Prosecutors have raised the issue in the case against Daniel Patrick Wozniak, who is seeking to have prosecutors thrown off the case and have the death penalty dismissed based on allegations of outrageous governmental misconduct in the use of jailhouse snitches.

The motion accuses Wozniak’s attorneys of exposing witnesses, victims and informants to danger by having their personal identifying information available in a 754-page motion with 26,000 pages of exhibits.

Assistant Public Defender Scott Sanders defended the way the motion was filed on Aug. 26 in previous hearings, claiming he intended to file it under seal.

Whittier Law School professor Martin Pritikin said attorneys are required to file redacted and unredacted versions of a document when all or parts of it are to be considered for a seal. Only a judge can seal a document, so attorneys must also file a motion seeking to have it sealed.

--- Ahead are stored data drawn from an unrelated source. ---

(** * Matching analysis: the matching engine of [distance_matching.ipynb]

    A shallow embedding of the notebook's [distance_matching] and
    [return_rate] functions, and the properties of the matching engine
    stated over it.

    Modelling conventions.
    - Python floats are only compared and sorted by the engine, never
      combined arithmetically (the cosine itself is computed inside the
      gensim index).  They are modelled as rationals [Q]; [==] on floats
      is [Qeq_bool], [>=] is [Qle_bool] with the operands swapped.  NaN is
      outside the model.  The aggregator divides: its divisions are
      rational divisions behind the zero-divisor check Python makes.
    - The scores the index returns are [numpy.float32] values, and the
      threshold test compares one with a Python float.  What NumPy makes
      of the Python float before it compares depends on its version: it
      is a parameter of the engine, [promote], with the two conversions
      NumPy has had, [as_float64] and [float32], defined next to it.
    - [sorted] is the builtin stable sort, modelled by a stable insertion
      sort.
    - Python exceptions are an [error] value; printed lines are [event]s.
      A computation is a pair of the lines printed so far and either a
      result or the exception that aborted it.
    - [docToPost] and [upvotes] are dictionaries received from the caller:
      [gmap]s, a missing key is [KeyError].
    - [treatmentToPost], [controlToPost] and [similarity_return] are
      dictionaries keyed by a counter that runs 0, 1, 2, ...: they are
      modelled by the list of their values in key order, so that
      [d[k]] is list lookup (a missing key is [KeyError]) and
      [d.values()] is the list itself.
    - [gensim.similarities.SparseMatrixSimilarity] and [random.sample]
      are library calls: they are parameters of the development.
    - The two readers, [get_covariates] and [get_posts_information], are
      in [Module Reader], with the text of the file as their argument and
      the builtin [float] as a parameter. *)

From Stdlib Require Import QArith Qpower Qround Qabs Lqa.
From stdpp Require Import base option list gmap strings sorting.
(** X10: the key does not separate the path from the model: the end of a
    path moved to the front of the model selection gives the same key,
    whatever the strengths. *)
Theorem controlnet_IS_CHANGED_shift (a b model : string) (save : pyval)
    (strength1 strength2 : pyval) :
  IS_CHANGED repr_float
    (Some {| image_path := Some (String.append a b);
             strength := strength1 |}) model save =
  IS_CHANGED repr_float
    (Some {| image_path := Some a; strength := strength2 |})
    (String.append b model) save.
Proof.
  unfold IS_CHANGED. simpl. now rewrite !append_assoc.
Qed.

(** X11: the key is an [AttributeError] exactly when no image is supplied;
    a cleared reference has the key of a file named [None]. *)
Theorem controlnet_IS_CHANGED_no_image (image : option MfluxImagePipeline)
    (i : MfluxImagePipeline) (model : string) (save strength : pyval) :
  (IS_CHANGED repr_float image model save = Raise AttributeError <->
   image = None) /\
  IS_CHANGED repr_float (Some (ImagePipeline.clear_cache i)) model save =
  IS_CHANGED repr_float
    (Some {| image_path := Some "None"; strength := strength |}) model save.
Proof.
  split; [|reflexivity].
  destruct image as [r|]; simpl; split; intros H;
    solve [reflexivity | discriminate H].
Qed.

(** X17: the models offered by [INPUT_TYPES] are the ones the validation
    supports: each of them, the default one included, passes the validation
    with a boolean flag and no image. *)
Theorem controlnet_choices_validate
    (exists_annotated_filepath : string -> bool) (model : string) (b : bool) :
  In (model_default INPUT_TYPES) (model_choices INPUT_TYPES) /\
  (In model (model_choices INPUT_TYPES) <-> Contract.supported model) /\
  (In model (model_choices INPUT_TYPES) <->
   MfluxControlNetLoader.VALIDATE_INPUTS exists_annotated_filepath None
     model (PyBool b) = Ok VTrue).
Proof.
  split; [now left|]. split; [reflexivity|].
  unfold MfluxControlNetLoader.VALIDATE_INPUTS,
    MfluxControlNetLoader.validate_selection.
  pose proof (available_models_supported model) as Hsup.
  unfold Contract.supported in Hsup.
  change (model_choices INPUT_TYPES)
    with MfluxControlNetLoader.available_models.
  destruct (existsb (String.eqb model) MfluxControlNetLoader.available_models);
    simpl; split; intros H.
  - reflexivity.
  - now apply Hsup.
  - apply Hsup in H. discriminate H.
  - discriminate H.
Qed.

End ControlNetChange.

(** ** ControlNet loader: when it returns, and what the tensor holds *)

Section ControlNetLoadMore.

Import MfluxControlNetLoader.

Variable PILImage : Type.
Variable Image_open : string -> res PILImage.
Variable preprocess_canny : PILImage -> res PILImage.
Variable np_array : PILImage -> ndarray.



End ControlNetLoadMore.

(** X14: a byte is normalised into the unit interval, 0 to 0.0 and 255 to
    1.0, and a larger byte to a larger value: no two of the 256 pixel values
    fall together. *)
Theorem normalized_bytes (p q : Z) :
  Shape.byte p ->
  Shape.byte q ->
  Shape.normalized 0 = S754_zero false /\
  Shape.normalized 255 = Float.f32_of_Z 1 /\
  SFleb (S754_zero false) (Shape.normalized p) = true /\
  SFleb (Shape.normalized p) (Float.f32_of_Z 1) = true /\
  (p < q <-> SFltb (Shape.normalized p) (Shape.normalized q) = true).
Proof.
  intros Hp Hq.
  assert (Hall : forallb
            (fun p =>
               SFleb (S754_zero false) (Shape.normalized p) &&
               SFleb (Shape.normalized p) (Float.f32_of_Z 1) &&
               forallb
                 (fun q =>
                    Bool.eqb (Z.ltb p q)
                      (SFltb (Shape.normalized p) (Shape.normalized q)))
                 (Widget.upto 255))
            (Widget.upto 255) = true)
    by (vm_compute; reflexivity).
  pose proof (upto_forallb _ 255 Hall p Hp) as H.
  apply andb_prop in H as [H Hlt]. apply andb_prop in H as [H0 H1].
  pose proof (upto_forallb _ 255 Hlt q Hq) as Hpq. simpl in Hpq.
  apply Bool.eqb_prop in Hpq.
  split; [vm_compute; reflexivity|]. split; [vm_compute; reflexivity|].
  split; [exact H0|]. split; [exact H1|].
  rewrite <- Hpq. symmetry. apply Z.ltb_lt.
Qed.

(** ** Concrete runs of the further properties *)

Lemma demo_selections :
  LoraSpec.selections Demo.kwargs "a.safetensors" "None" "b.safetensors".
Proof. repeat split; reflexivity. Defined.

Lemma demo_selections_next :
  LoraSpec.selections Demo2.kwargs_next "None" "c.safetensors" "None".
Proof. repeat split; reflexivity. Defined.

Lemma demo_selections_absolute :
  LoraSpec.selections Demo2.kwargs_absolute
    "/tmp/evil.safetensors" "None" "None".
Proof. repeat split; reflexivity. Defined.

(** An upstream holder of two paths and one scale: the second path is
    dropped. *)
Lemma lora_stacker_truncates_witness :
  LoraSpec.selections Demo.kwargs "a.safetensors" "None" "b.safetensors" /\
  exists stack,
    MfluxLorasLoader.lora_stacker Demo.models_dir Demo2.misaligned
      Demo.kwargs = Ok stack /\
    lora_paths stack =
      ["/models/loras/a.safetensors"; "/models/loras/b.safetensors";
       "/models/loras/x.safetensors"] /\
    lora_scales stack =
      [PyFloat (Float.literal 8 1); Demo.half; Demo.half].
Proof.
  split; [exact demo_selections|].
  exact (lora_stacker_truncates Demo.models_dir Demo.kwargs Demo2.misaligned
           _ _ _ demo_selections).
Defined.

(** Two local entries and one upstream entry. *)
Lemma lora_stacker_length_witness :
  LoraSpec.selections Demo.kwargs "a.safetensors" "None" "b.safetensors" /\
  exists stack,
    MfluxLorasLoader.lora_stacker Demo.models_dir Demo.upstream
      Demo.kwargs = Ok stack /\
    length (lora_paths stack) = (2 + 1)%nat /\
    (length (lora_paths stack) <= 3 + 1)%nat.
Proof.
  split; [exact demo_selections|].
  exact (lora_stacker_length Demo.models_dir Demo.kwargs Demo.upstream
           _ _ _ demo_selections).
Defined.

(** A second loader behind the first one. *)
Lemma lora_stacker_chain_witness :
  LoraSpec.selections Demo.kwargs "a.safetensors" "None" "b.safetensors" /\
  LoraSpec.selections Demo2.kwargs_next "None" "c.safetensors" "None" /\
  LoraSpec.upstream_aligned Demo.upstream /\
  exists first,
    MfluxLorasLoader.lora_stacker Demo.models_dir Demo.upstream
      Demo.kwargs = Ok first /\
    MfluxLorasLoader.lora_stacker Demo.models_dir (LorasStack first)
      Demo2.kwargs_next =
    Ok {| lora_paths := ["/models/loras/c.safetensors";
                         "/models/loras/a.safetensors";
                         "/models/loras/b.safetensors";
                         "/models/loras/style.safetensors"];
          lora_scales := [Demo.half; PyFloat (Float.literal 8 1);
                          Demo.half; Demo.half] |}.
Proof.
  split; [exact demo_selections|]. split; [exact demo_selections_next|].
  split; [reflexivity|].
  exact (lora_stacker_chain Demo.models_dir Demo.kwargs Demo2.kwargs_next
           Demo.upstream _ _ _ _ _ _ demo_selections demo_selections_next
           eq_refl).
Defined.

(** A selection outside the models directory. *)
Lemma lora_stacker_absolute_selection_witness :
  LoraSpec.selections Demo2.kwargs_absolute
    "/tmp/evil.safetensors" "None" "None" /\
  PosixPath.startswith_sep "/tmp/evil.safetensors" = true /\
  exists stack,
    MfluxLorasLoader.lora_stacker Demo.models_dir LorasNone
      Demo2.kwargs_absolute = Ok stack /\
    hd_error (lora_paths stack) = Some "/tmp/evil.safetensors" /\
    hd_error (lora_scales stack) = Some Demo.full.
Proof.
  split; [exact demo_selections_absolute|]. split; [reflexivity|].
  exact (lora_stacker_absolute_selection Demo.models_dir
           Demo2.kwargs_absolute LorasNone _ _ _ demo_selections_absolute
           eq_refl).
Defined.

Lemma demo_models_dir_plain : Demo.models_dir <> "".
Proof. intros H. discriminate H. Defined.

(** Two relative selections under [/models]. *)
Lemma lora_stacker_relative_paths_witness :
  LoraSpec.selections Demo.kwargs "a.safetensors" "None" "b.safetensors" /\
  Demo.models_dir <> "" /\
  PosixPath.endswith_sep Demo.models_dir = false /\
  Forall (fun s => PosixPath.startswith_sep s = false)
    ["a.safetensors"; "None"; "b.safetensors"] /\
  exists stack,
    MfluxLorasLoader.lora_stacker Demo.models_dir LorasNone Demo.kwargs =
      Ok stack /\
    lora_paths stack =
      ["/models/loras/a.safetensors"; "/models/loras/b.safetensors"].
Proof.
  assert (Hrel : Forall (fun s => PosixPath.startswith_sep s = false)
                   ["a.safetensors"; "None"; "b.safetensors"])
    by (repeat constructor).
  split; [exact demo_selections|]. split; [exact demo_models_dir_plain|].
  split; [reflexivity|]. split; [exact Hrel|].
  exact (lora_stacker_relative_paths Demo.models_dir Demo.kwargs _ _ _
           demo_selections demo_models_dir_plain eq_refl Hrel).
Defined.

Lemma demo_grid_40 : 0 <= 40 <= 100.
Proof. split; intros H; discriminate H. Defined.

Lemma demo_grid_41 : 0 <= 41 <= 100.
Proof. split; intros H; discriminate H. Defined.

(** The strengths 0.40 and 0.41. *)
Lemma IS_CHANGED_grid_witness :
  0 <= 40 <= 100 /\
  0 <= 41 <= 100 /\
  MfluxLoadImage.IS_CHANGED Demo.hash Demo.float_of_str "cat.png"
    (PyFloat (Widget.hundredths 40)) = Ok (7, Float.literal 4 1) /\
  (MfluxLoadImage.IS_CHANGED Demo.hash Demo.float_of_str "cat.png"
     (PyFloat (Widget.hundredths 40)) =
   MfluxLoadImage.IS_CHANGED Demo.hash Demo.float_of_str "cat.png"
     (PyFloat (Widget.hundredths 41)) <-> 40 = 41).
Proof.
  split; [exact demo_grid_40|]. split; [exact demo_grid_41|].
  exact (IS_CHANGED_grid Demo.hash Demo.float_of_str "cat.png" 40 41
           demo_grid_40 demo_grid_41).
Defined.

(** The input directory of the small host: the folder is left out and the
    images are sorted. *)
Lemma INPUT_TYPES_image_choices_witness :
  Demo2.listdir Demo2.input_dir = Ok ["dog.png"; "masks"; "cat.png"] /\
  exists inputs,
    MfluxLoadImageInputs.INPUT_TYPES Demo2.input_dir Demo2.listdir
      Demo2.isfile = Ok inputs /\
    Sorted String.le (image_choices inputs) /\
    Permutation (image_choices inputs)
      (List.filter
         (fun f => Demo2.isfile (PosixPath.join_str Demo2.input_dir [f]))
         ["dog.png"; "masks"; "cat.png"]) /\
    (forall f,
       In f (image_choices inputs) <->
       In f ["dog.png"; "masks"; "cat.png"] /\
       Demo2.isfile (PosixPath.join_str Demo2.input_dir [f]) = true).
Proof.
  split; [reflexivity|].
  exact (INPUT_TYPES_image_choices Demo2.input_dir Demo2.isfile Demo2.listdir
           ["dog.png"; "masks"; "cat.png"] eq_refl).
Defined.
Lemma createPayment_failure_aux (env : Config.t)
  (io : PaymentService.CreateIO.t) (subscriptionId : string) (amount : Z)
  (gateway : string) (userEmail userPhone : option string) (w : World.t)
  (e : Error) (w' : World.t) :
  PaymentService.createPayment env io subscriptionId amount gateway userEmail userPhone w
  = (inl e, w') ->
  World.db w' = World.db w
  /\ exists calls,
       World.gatewayCalls w' = World.gatewayCalls w ++ calls /\ (length calls <= 1)%nat.
Proof.
  assert (Hnil : exists calls : list GatewayCall,
             World.gatewayCalls w = World.gatewayCalls w ++ calls /\ (length calls <= 1)%nat).
  { exists []. split; [now rewrite app_nil_r|simpl; lia]. }
  unfold PaymentService.createPayment.
  destruct (PaymentService.findSubscriptionWithPlan _ _) as [[sub [plan|]]|];
    try (intros [= <- <-]; now split).
  destruct (Registry.getPaymentGateway gateway) as [err|gw];
    [intros [= <- <-]; now split|].
  set (req := CreatePaymentRequest.mk _ _ _ _ _ _).
  pose proof (callCreate_frame env gw (PaymentService.CreateIO.provider io) req w) as Hc.
  destruct (PaymentService.callCreate env gw _ req w) as [[err|resp] w1]; simpl snd in Hc.
  - intros [= <- <-]. exact Hc.
  - set (row := Payment.mk _ _ _ _ _ _ _ _ _ _ _ _ _ _ _).
    destruct (createPayment_update row w1) as (u & w3 & Hu).
    destruct (PaymentService.createRow row w1) as [payment w2] eqn:Hcr.
    assert (payment = row) as -> by (now injection Hcr).
    simpl snd in Hu. rewrite Hu. discriminate.
Qed.

(** X3.  A call of [createPayment] that fails has written nothing: the
    database is as before, whether the subscription was missing, the
    gateway name did not resolve, or the adapter refused; and it has made
    at most one call on an adapter. *)
Theorem createPayment_failure_writes_nothing (env : Config.t)
  (io : PaymentService.CreateIO.t) (subscriptionId : string) (amount : Z)
  (gateway : string) (userEmail userPhone : option string) (w : World.t)
  (e : Error) (w' : World.t) :
  PaymentService.createPayment env io subscriptionId amount gateway userEmail userPhone w
  = (inl e, w') ->
  World.db w' = World.db w
  /\ exists calls,
       World.gatewayCalls w' = World.gatewayCalls w ++ calls /\ (length calls <= 1)%nat.
Proof. apply createPayment_failure_aux. Qed.

(** A successful [createPayment], given a fresh identifier, appends one
    row: the returned record with [notificationSent] set. *)
Lemma createPayment_rows (env : Config.t) (io : PaymentService.CreateIO.t)
  (subscriptionId : string) (amount : Z) (gateway : string)
  (userEmail userPhone : option string) (w : World.t)
  (payment : Payment.t) (w' : World.t) :
  PaymentService.createPayment env io subscriptionId amount gateway userEmail userPhone w
  = (inr payment, w') ->
  PaymentService.CreateIO.newId io ∉ Payment.id <$> World.payments w ->
  World.payments w'
  = World.payments w ++ [PaymentService.setNotificationSent payment]
  /\ Db.withPayments (World.payments w) (World.db w') = World.db w
  /\ exists plan a response,
       (exists sub, PaymentService.findSubscriptionWithPlan subscriptionId (World.db w)
                    = Some (sub, Some plan))
       /\ Registry.getPaymentGateway gateway = inr (Registry.Instance a)
       /\ CreatePaymentResponse.authority response <> EmptyString
       /\ CreatePaymentResponse.paymentUrl response
          = startPayUrl env a +:+ CreatePaymentResponse.authority response
       /\ payment
          = Payment.mk (PaymentService.CreateIO.newId io) subscriptionId amount
              (Plan.currency plan) gateway
              (Some (CreatePaymentResponse.authority response))
              (Some (CreatePaymentResponse.paymentUrl response))
              PaymentStatus.PENDING None None None userEmail userPhone false
              (Some (Json.stringify
                 [("gatewayTxId"%string,
                   Json.str (CreatePaymentResponse.gatewayTxId response));
                  ("message"%string,
                   Json.str (CreatePaymentResponse.message response))])).
Proof.
  intros H Hfresh. revert H. unfold PaymentService.createPayment.
  destruct (PaymentService.findSubscriptionWithPlan _ _) as [[sub [plan|]]|];
    try discriminate.
  destruct (Registry.getPaymentGateway gateway) as [err|[a|]] eqn:Hg; [discriminate| |].
  2:{ simpl. discriminate. }
  set (req := CreatePaymentRequest.mk _ _ _ _ _ _). simpl.
  destruct (adapterCreatePayment env a _ req) as [err|resp] eqn:Ha; [discriminate|].
  set (row := Payment.mk _ _ _ _ _ _ _ _ _ _ _ _ _ _ _).
  unfold PaymentService.createRow, PaymentService.updatePayment.
  rewrite payments_withPayments. unfold Prisma.create.
  change (World.payments (World.logCall (CreateCall a req) w)) with (World.payments w).
  rewrite (update_split (PaymentService.hasId (PaymentService.CreateIO.newId io))
             PaymentService.setNotificationSent (World.payments w) [] row).
  - intros [= <- <-]. split; [reflexivity|]. split; [now destruct w as [[] ?]|].
    exists plan, a, resp. split; [now exists sub|]. split; [reflexivity|].
    destruct (created_payment_url_aux env a _ req resp Ha) as [Hne Hurl].
    split; [exact Hne|]. split; [exact Hurl|reflexivity].
  - apply Forall_forall. intros x Hx.
    destruct (PaymentService.hasId (PaymentService.CreateIO.newId io) x) eqn:E;
      [|reflexivity].
    apply hasId_true in E. exfalso. apply Hfresh. rewrite <- E.
    now apply list_elem_of_fmap_2.
  - apply (hasId_self row).
Qed.
Lemma transform_round_trip_witness :
  exists Xaff cams_aff,
    transform inv_raises H_example [X_example] [P_canonical] = Ok (Xaff, cams_aff) /\
    transform inv_raises G_example Xaff cams_aff = Ok ([X_example], [P_canonical]).
Proof.
  apply (transform_round_trip inv_raises H_example G_example [X_example] [P_canonical]).
  - unfold det44, cofactor44, minor44, det3, ent44, ent4, skip, H_example.
    cbn [m44_0 m44_1 m44_2 m44_3 x4 y4 z4 w4 Nat.ltb Nat.leb Nat.even Nat.add]. lra.
  - unfold det44, cofactor44, minor44, det3, ent44, ent4, skip, G_example.
    cbn [m44_0 m44_1 m44_2 m44_3 x4 y4 z4 w4 Nat.ltb Nat.leb Nat.even Nat.add]. lra.
  - unfold mul44, G_example, H_example, I44, vm44, dot4,
      col44_0, col44_1, col44_2, col44_3; simpl.
    apply mat44_eq; apply vec4_eq; lra.
  - repeat constructor; unfold X_example, H_example, mv44, dot4; simpl; lra.
Defined.

(** X7.  For a nonsingular [H], the reprojection error of two cameras is
    the same after the upgrade as before it, provided no point is sent to
    scale 0 by [H] or by either camera. *)
Theorem transform_preserves_reproj_error
  (inv_singular : mat44 -> option mat44)
  (H : mat44) (Xprj : list vec4) (P1 P2 : mat34) (xr1 xr2 : list vec2) :
  det44 H <> 0 ->
  Forall (fun X => w4 (mv44 H X) <> 0 /\ z3 (mv34 P1 X) <> 0 /\ z3 (mv34 P2 X) <> 0) Xprj ->
  exists Xaff P1' P2',
    transform inv_singular H Xprj [P1; P2] = Ok (Xaff, [P1'; P2']) /\
    compute_reproj_error Xaff P1' P2' xr1 xr2 = compute_reproj_error Xprj P1 P2 xr1 xr2.
Proof.
  intros Hd HX.
  set (Hinv := div44 (adj44 H) (det44 H)).
  exists (map (fun X => div4 (mv44 H X) (w4 (mv44 H X))) Xprj),
    (mul34_44 P1 Hinv), (mul34_44 P2 Hinv).
  split; [rewrite (transform_nonsingular inv_singular H _ _ Hd); reflexivity|].
  assert (K : forall (P : mat34) X, w4 (mv44 H X) <> 0 -> z3 (mv34 P X) <> 0 ->
              euclid (mv34 (mul34_44 P Hinv) (div4 (mv44 H X) (w4 (mv44 H X)))) =
              euclid (mv34 P X)).
  { intros P X Hw Hz.
    rewrite mv34_mul34_44, mv44_div4, <- mv44_mul44.
    unfold Hinv. rewrite (linalg_inv_left H Hd), mv44_I44, mv34_div4.
    apply euclid_scale3; [apply Rinv_neq_0_compat; exact Hw|exact Hz]. }
  unfold compute_reproj_error. rewrite !map_map.
  rewrite Forall_forall in HX.
  rewrite (map_ext_in _ (fun X => euclid (mv34 P1 X)))
    by (intros X HIn; destruct (HX X HIn) as (? & ? & ?); apply K; assumption).
  rewrite (map_ext_in (fun X => euclid (mv34 (mul34_44 P2 Hinv) _))
                      (fun X => euclid (mv34 P2 X)))
    by (intros X HIn; destruct (HX X HIn) as (? & ? & ?); apply K; assumption).
  reflexivity.
Qed.

Lemma transform_preserves_reproj_error_witness :
  exists Xaff P1' P2',
    transform inv_raises H_example [V4 1 2 4 1] [P_canonical; P_canonical] =
      Ok (Xaff, [P1'; P2']) /\
    compute_reproj_error Xaff P1' P2' [V2 0 0] [V2 1 1] =
      compute_reproj_error [V4 1 2 4 1] P_canonical P_canonical [V2 0 0] [V2 1 1].
Proof.
  apply (transform_preserves_reproj_error inv_raises H_example [V4 1 2 4 1]
           P_canonical P_canonical).
  - unfold det44, cofactor44, minor44, det3, ent44, ent4, skip, H_example.
    cbn [m44_0 m44_1 m44_2 m44_3 x4 y4 z4 w4 Nat.ltb Nat.leb Nat.even Nat.add]. lra.
  - repeat constructor; unfold H_example, P_canonical, mv44, mv34, dot4; simpl; lra.
Defined.

(** ** [camera_matrix]: too few rows, and the sign of the singular vector *)



Lemma reshape34_scale (c : R) (p : list R) :
  reshape34 (map (Rmult c) p) = scale34 c (reshape34 p).
Proof.
  unfold reshape34, scale34, scale4; simpl.
  assert (N : forall k, nth k (map (Rmult c) p) 0 = c * nth k p 0).
  { intros k. rewrite <- (Rmult_0_r c) at 1. apply map_nth. }
  rewrite !N. reflexivity.
Qed.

“Until the motion is ruled on the public is not able to get access to it,” Pritikin said.

Murphy also argued that Sanders took some of the exhibits from the Dekraai case, which were ordered sealed by another judge, and filed them in unredacted form in the Wozniak motion.

Pritikin said an attorney cannot carry over an order to seal from one judge to another.

“It sounds like the unredacted versions of the documents were filed and for a brief period of time may have been publicly available,” Pritikin said. “And the better practice… is if you’re considering filing something under seal you should not make any unredacted version available to the public.”

Pritikin added “as a practical matter anyone getting access to these documents is probably very low.”

However, “as a theoretical matter” Marsy’s Law prevents the disclosure of “sensitive information,” Pritikin said.

“I understand why it happened the way it did — and the positions both parties have taken were reasonable at the time,” Pritikin said.

“And they promptly moved to remedy the problem. Now the haggling is over the scope of the redaction.”